Marion Ackman sells a few tons of honey and beeswax every year.  He's kept bees on his Maineville farm for 51 years.

"I havent been stung since yesterday."

Today Ackman is feeling the sting beekeepers all over the world are feeling.  For the last several years, a mysterious ailment or combination of ailments has caused thousands of bee colonies to collapse. 

Locally, beekeepers lose between 40 and 50% of their colonies every winter.  A few years ago the number was closer to 10%.

"Down here behind the barn I had a bunch of bees back there and I lost 54 colonies in one winter.  Financially, thats kind of devastating for a beekeeper."

The problem is devastating the beekeeping community and baffling the scientific community.  Some blame systemic insecticides, known as neonics, that are often used on corn and soybean fields.  Others blame mites, viruses or cell phones.  Most say its a combination of all or some of the above.  The bottom line is no one knows whats killing the bees.

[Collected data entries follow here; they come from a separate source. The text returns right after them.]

(** A page that is skipped because its checksum is unchanged is the page in the store. *)
Lemma synced_held w p : page_synced env tb w p (be_crc32 (st_bulk env) (build p).1) -> crc_tells env tb build w p ->
  ((build p).1 = tb_empty tb -> (build p).2 = 0%nat) -> page_held env tb build w p.
Proof.
  intros [(pg & Hr & Hl & Hc)|[Hr Hc]] Ht Hemp.
  - left. rewrite Hr. f_equal. apply Ht; auto.
  - right. split; [done|]. apply Hemp. symmetry. apply Ht; auto.
Qed.

Hypothesis Hused : forall p, (build p).1 = tb_empty tb -> (build p).2 = 0%nat.

Lemma persist_page_spec force w crcs p w' crcs' :
  (p < tb_pages tb)%nat -> b_ready (wd_bulk w) = true -> length crcs = tb_pages tb -> synced env tb w crcs ->
  persist_page env (tb_id tb) build force (w, crcs) p = (w', crcs') ->
  saved_from w w' /\ synced env tb w' crcs' /\ length crcs' = tb_pages tb /\
  (forall q, q <> p -> page_at env tb w' q = page_at env tb w q /\ crcs' !! q = crcs !! q) /\
  (is_Some (mjoin (crcs' !! p)) -> crc_tells env tb build w p -> page_held env tb build w' p).
Proof.
  intros Hp Hb Hlen Hsy. unfold persist_page. pose proof (page_store_spec w p) as Hst. pose proof (synced_held w p) as Hsh.
  pose proof (fun w => held_synced w p) as Hhs. specialize (Hused p). destruct (build p) as [page used] eqn:Eb. cbn [fst snd] in *.
  destruct (negb force && bool_decide (crcs !! p = Some (Some (be_crc32 (st_bulk env) page)))) eqn:Esk.
  - intros [= <- <-]. apply andb_true_iff in Esk as [_ Hc%bool_decide_eq_true]. repeat split; try done. intros _ Ht. apply Hsh; [by apply Hsy | done | done].
  - destruct (page_store env (tb_id tb p) page used w) as [ret w1] eqn:Est. intros [= <- <-]. destruct (Hst _ _ Hp Hb eq_refl) as (Hsf & Hfr & Hh).
    split; [done|]. split.
    + intros q c Hq Hc. destruct (decide (q = p)) as [->|Hne].
      * rewrite list_lookup_insert_eq in Hc by lia. destruct (stored ret); [|done]. simplify_eq. apply Hhs; auto.
      * rewrite list_lookup_insert_ne in Hc by done. unfold page_synced. rewrite (Hfr _ Hne). by apply Hsy.
    + split; [by rewrite length_insert|]. split; [intros q Hq; split; [by apply Hfr | by apply list_lookup_insert_ne]|].
      rewrite list_lookup_insert_eq by lia. cbn. intros [c Hc] _. destruct (stored ret); [auto | done].
Qed.
(** A record that will not encode is left out. *)
Definition mtrec_export (env : rs_env) (w : world) : cret * world :=
  if nrec_active w then (OK, w)
  else
    let recs := omap (fun e => if ni_num (en_node e) =? nd_self (st_nd env) then None
                               else match mtrec_encode env e MTREC_BUF_LEN with
                                    | Val b => Some (id_name MTREC_SUBTREE (ni_num (en_node e)), b)
                                    | Fail _ => None
                                    end) (entries (wd_db w)) in
    let '(ret, l) := export_each (st_lock env) recs (wd_ld w) in (ret, set_wd_ld l w).

(** ** Slots *)

Definition nrec_slot_of_locked (num : Z) (slots : list Z) : option nat := find_index (Z.eqb num) slots.

Definition free_slots (db : nodedb) (slots : list Z) : list Z :=
  (fun num => if negb (num =? 0) && bool_decide (find_entry_locked num db = None) then 0 else num) <$> slots.

Definition give_slot (env : rs_env) (slots : list Z) (e : nodedb_entry) : list Z :=
  let num := ni_num (en_node e) in
  if (num =? nd_self (st_nd env)) || bool_decide (is_Some (nrec_slot_of_locked num slots)) then slots
  else match nrec_slot_of_locked 0 slots with Some s => <[s := num]> slots | None => slots end.

Definition nrec_assign_slots_locked (env : rs_env) (db : nodedb) (slots : list Z) : list Z :=
  foldl (give_slot env) (free_slots db slots) (entries db).

(** ** Pages *)

Definition pad (n : nat) (l : list Z) : list Z := l ++ replicate (n - length l) 0.

(** A slot, and whether it is used. *)
Definition nrec_slot_bytes (env : rs_env) (db : nodedb) (num : Z) : list Z * bool :=
  if num =? 0 then (replicate NREC_SLOT_LEN 0, false)
  else match entry_of num db with
       | None => (replicate NREC_SLOT_LEN 0, false)
       | Some e =>
           match mtrec_encode env e MTREC_BUF_LEN with
           | Val b => (pad NREC_SLOT_LEN (put_le32 num ++ [u8 (Zlen b)] ++ b), true)
           | Fail _ => (pad NREC_SLOT_LEN (replicate 9 0 ++ pb_torn NodeInfoLite_size (durable_of env e)), false)
           end
       end.

Definition nrec_build_page_locked (env : rs_env) (slots : list Z) (db : nodedb) (p : nat) : list Z * nat :=
  let bs := (fun s => nrec_slot_bytes env db (default 0 (slots !! s))) <$> seq (p * NREC_PER_PAGE) NREC_PER_PAGE in
  let used := length (List.filter snd bs) in
  ([NREC_PAGE_VER; u8 (Z.of_nat NREC_PER_PAGE); u8 (Z.of_nat used); 0] ++ mjoin (fst <$> bs), used).

Definition nrec_persist (env : rs_env) (force : bool) (s : world * nrec) : world * nrec :=
  let '(w, t) := s in
  if negb (nrec_active w) || negb (nrec_loaded t) || negb (meshtastic_lockdown_store_ready (wd_ld w)) then s
  else
    let slots := nrec_assign_slots_locked env (wd_db w) (nrec_slot t) in
    let '(w', crc) := persist_pages env NREC_PAGE_ID (nrec_build_page_locked env slots (wd_db w)) force (NREC_PAGES env) (w, nrec_crc t) in
    (w', set_nrec_crc crc (set_nrec_slot slots t)).

Definition nrec_slot_at (page : list Z) (i : nat) : list Z := drop (NREC_PAGE_HDR + i * NREC_SLOT_LEN) page.

Definition nrec_load_slot (env : rs_env) (p : nat) (page : list Z) (a : world * list nd_out * list Z * Z) (i : nat)
    : world * list nd_out * list Z * Z :=
  let '(w, out, slots, restored) := a in
  let slot := nrec_slot_at page i in
  let num := get_le32 0 slot in
  let len := byte_at slot 4 in
  if (num =? 0) || (len =? 0) || (Z.of_nat MTREC_BUF_LEN <? len) || (num =? nd_self (st_nd env)) then a
  else match mtrec_decode env (take (Z.to_nat len) (drop 5 slot)) with
       | Fail _ => a
       | Val n => (put_back env num n (w, out), <[(p * NREC_PER_PAGE + i)%nat := num]> slots, restored + 1)
       end.

Definition nrec_page_read (env : rs_env) (p : nat) (w : world) : res (list Z) :=
  meshtastic_bulk_read (st_bulk env) (NREC_PAGE_ID p) NREC_PAGE_LEN (wd_ld w, wd_bulk w).
Definition nrec_layout_ok (page : list Z) : bool :=
  page_layout_ok (Z.of_nat NREC_PAGE_LEN) NREC_PAGE_VER page (u8 (Z.of_nat NREC_PER_PAGE)).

"Its still a mystery and its going to take a lot more research to come up with whats happening," says Boone County Agriculture Extension agent Jerry Brown. "Last year, according to our state apiarist, we lost somewhere between a third and half of all the colonies in the state."

Beekeepers are the first to feel the pain but that could spread.  By flitting from blossom to blossom, bees do the essential work of pollination.  Without their help, many plants-cucumbers, squash and pumpkins to name a few-would not produce fruit.  Albert Einstein theorized that humans would only survive four years without bees.  Marion Ackmans math is a bit more optimistic.

"If we keep losing bees worldwide at the rate were losing them now, in 10 years you lose 30% of your food supply for lack of pollination."

The European Union has banned the use of neonics.  Ackman says the United States needs to consider that and in the meantime ramp up research.  He can handle a few more bee stings.